How does the commentator class always get this wrong? Why does it give so much emphasis to the socially conservative constituency which screams through Bishops but melts away at each defeat? Why do they give so little emphasis to the social liberals and activists who have a much greater influence on Scottish politics and who are dogged, determined and in it for the long term?
But this is for another day. The importance of messages should be lost on no-one. In Spain they are cracking down on the right to abortion which has clearly got nothing to do with economic recovery. It is the right sending a message both to its own people and collectively about the society they are trying to engender. When the left does this people think it is silly, or irrelevant or an indulgence.
It isn’t. It is a statement of who and what we are. I have been swamped with Facebook posts from friends and acquaintances from Scotland and abroad expressing their pride in Scotland for doing this. There is a mood of jubilation among the people I know and the polls suggest that there are many more people on our side of the fence than from the other side.
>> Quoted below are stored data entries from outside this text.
(** X11.  When the entity has several primary columns or an embedded,
    [createWhereIdsExpression] renders, for the identity at position
    [i], the equalities of its primary columns joined by [AND], each
    against the placeholder of [id_<i>_<j>]; several identities are
    parenthesised, joined by [OR] and parenthesised again, one identity
    stands alone, and no identity gives [undefined].  The driver is
    handed consecutive indices from the size of the store.  The names
    bound in one call are pairwise distinct, so every value of every
    identity is read back from the store afterwards. *)
Theorem composite_identities :
  forall (m : QueryExpressionMap) (main : Alias) (md : EntityMetadata)
         (ids : list JsValue),
    mainAlias m = Some main ->
    metadata main = Some md ->
    negb (hasMultiplePrimaryKeys md) && (List.length (embeddeds md) =? 0)%nat = false ->
    let cols := primaryColumns md in
    let normalized := map (ensureEntityIdMap md) ids in
    let aliasText :=
      if aliasNamePrefixingEnabled m then escape esc m (name main) ++ "." else EmptyString in
    let first := List.length (JsObj.keys (nativeParameters m)) in
    let conditions :=
      mapi (fun (_ : ObjectLiteral) i =>
              idCondition esc createParameter m aliasText cols i
                (first + i * List.length cols))
        normalized in
    let entries := concat (mapi (idEntries getEntityValue cols) normalized) in
    createWhereIdsExpression esc createParameter pg createPropertyPath
      findColumnsWithPropertyPath getEntityValue ensureEntityIdMap m (JsArray ids)
    = Ok (match conditions with
          | [] => None
          | [condition] => Some condition
          | _ =>
              Some ("(" ++ Str.join " OR " (map (fun c => "(" ++ c ++ ")") conditions)
                      ++ ")")
          end,
          bindAll m entries)
    /\ NoDup (map fst entries)
    /\ (forall n v, In (n, v) entries ->
                    JsObj.get (nativeParameters (bindAll m entries)) n = Some v).
Proof.
  intros m main md ids Hmain Hmd Hpath cols normalized aliasText first conditions entries.
  assert (Hnd : NoDup (map fst entries)).
  { subst entries. rewrite idEntries_names. apply idNames_NoDup. }
  split; [| split; [exact Hnd | intros n v Hin; now apply get_bindAll]].
  unfold createWhereIdsExpression. rewrite Hmain, Hmd, Hpath.
  unfold createWhereIdsGeneral, mapiM. fold normalized aliasText first.
  rewrite whereIds_spec, mapi2_spec. cbn [bind fst snd].
  fold cols. fold (mapi (idEntries getEntityValue cols) normalized). fold entries.
  rewrite (mapi_from_ext _
             (fun (_ : ObjectLiteral) i =>
                idCondition esc createParameter m aliasText cols i
                  (first + i * List.length cols)))
    by (intros; now rewrite Nat.sub_0_r).
  fold (mapi (fun (_ : ObjectLiteral) i =>
                idCondition esc createParameter m aliasText cols i
                  (first + i * List.length cols)) normalized).
  fold conditions. clearbody conditions.
  destruct conditions as [|c [|c' conditions]]; reflexivity.
Qed.

End CompositeKey.

Lemma composite_identities_witness :
  outcome (createWhereIdsExpression backtick named false flatPropertyPath
             columnsWithPath entityValue idMap membershipBuilder
             (JsArray [JsObject [("tenantId", JsNumber 1); ("localId", JsNumber 1)];
                       JsObject [("tenantId", JsNumber 1); ("localId", JsNumber 2)]]))
  = Some (Some "((`m`.`tenant_id` = :id_0_0 AND `m`.`local_id` = :id_0_1) OR (`m`.`tenant_id` = :id_1_0 AND `m`.`local_id` = :id_1_1))",
          [("id_0_0", JsNumber 1); ("id_0_1", JsNumber 1);
           ("id_1_0", JsNumber 1); ("id_1_1", JsNumber 2)]).
Proof.
  rewrite (proj1 (composite_identities backtick named false flatPropertyPath
                    columnsWithPath entityValue idMap membershipBuilder
                    membershipAlias membership
                    [JsObject [("tenantId", JsNumber 1); ("localId", JsNumber 1)];
                     JsObject [("tenantId", JsNumber 1); ("localId", JsNumber 2)]]
                    eq_refl eq_refl eq_refl)).
  reflexivity.
Defined.

(* ================================================================== *)
(** ** [createWhereIdsExpression]: no identity *)

Section NoIdentity.

Variable esc : string -> string.
Variable createParameter : string -> nat -> string.
Variable pg : bool.
Variable createPropertyPath : EntityMetadata -> ObjectLiteral -> list string.
Variable findColumnsWithPropertyPath : EntityMetadata -> string -> list ColumnMetadata.
Variable getEntityValue : ColumnMetadata -> ObjectLiteral -> bool -> JsValue.
Variable ensureEntityIdMap : EntityMetadata -> JsValue -> ObjectLiteral.

(** X12.  An empty list of identities: on the single-key path the result
    is the predicate [0=1], which holds for no row; on the path of
    composite identities, and on the path taken for a primary column
    with a transformer, the result is [undefined].  The store is left as
    it was on every path. *)
Theorem no_identity :
  forall (m : QueryExpressionMap) (main : Alias) (md : EntityMetadata),
    mainAlias m = Some main ->
    metadata main = Some md ->
    (forall pk rest,
        hasMultiplePrimaryKeys md = false ->
        embeddeds md = [] ->
        primaryColumns md = pk :: rest ->
        transformer pk = false ->
        (forall v, createPropertyPath md [(propertyName pk, v)] = [propertyName pk]) ->
        findColumnsWithPropertyPath md (propertyName pk) = [pk] ->
        (forall v, getEntityValue pk [(propertyName pk, v)] true = v) ->
        createWhereIdsExpression esc createParameter pg createPropertyPath
          findColumnsWithPropertyPath getEntityValue ensureEntityIdMap m (JsArray [])
        = Ok (Some "0=1", m))
    /\ (negb (hasMultiplePrimaryKeys md) && (List.length (embeddeds md) =? 0)%nat = false ->
        createWhereIdsExpression esc createParameter pg createPropertyPath
          findColumnsWithPropertyPath getEntityValue ensureEntityIdMap m (JsArray [])
        = Ok (None, m))
    /\ (forall pk rest,
          primaryColumns md = pk :: rest ->
          transformer pk = true ->
          createWhereIdsExpression esc createParameter pg createPropertyPath
            findColumnsWithPropertyPath getEntityValue ensureEntityIdMap m (JsArray [])
          = Ok (None, m)).
Proof.
  intros m main md Hmain Hmd. unfold createWhereIdsExpression. rewrite Hmain, Hmd.
  split; [| split].
  - intros pk rest Hmulti Hemb Hpk Htr Hcpp Hfc Hgev.
    rewrite Hmulti, Hemb, Hpk, Htr. cbn [negb andb List.length Nat.eqb map].
    unfold computeWhereParameter. rewrite Hmain, Hmd.
    unfold mapiM. cbn [mapiM_from]. unfold whereWithMetadata. rewrite Hcpp.
    unfold mapiM. cbn [mapiM_from]. unfold whereProperty. rewrite Hfc.
    unfold mapiM. cbn [mapiM_from]. unfold whereColumn. rewrite Hgev.
    reflexivity.
  - intros Hpath. rewrite Hpath. reflexivity.
  - intros pk rest Hpk Htr. rewrite Hpk, Htr.
    destruct (negb (hasMultiplePrimaryKeys md) && (List.length (embeddeds md) =? 0)%nat);
      reflexivity.
Qed.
I have often written on why it is that politics so often catches commentators on the hop. I was one of not many people who was not surprised by the SNP victory at the last election. I read opinion piece after opinion piece about the flaws in the SNP prospectus or suggesting it was really ‘Alex versus the world’. But what I saw was the SNP position itself to suck up both the alienated votes of public sector workers who would usually be Labour voters and the disillusioned Lib Dem voters who care about civil liberties and internationalism. That was all the SNP had to add on to their existing votes to win a majority. Why people were surprised surprises me.
That is real politics. Putting bishops on your front page and then believing they are important because they are on your front page is simple a delusion of the media. As Scotland celebrates and the anti-gay lobby goes back to shouting at the moon, Scotland’s ongoing shift into the modern, liberal world continues.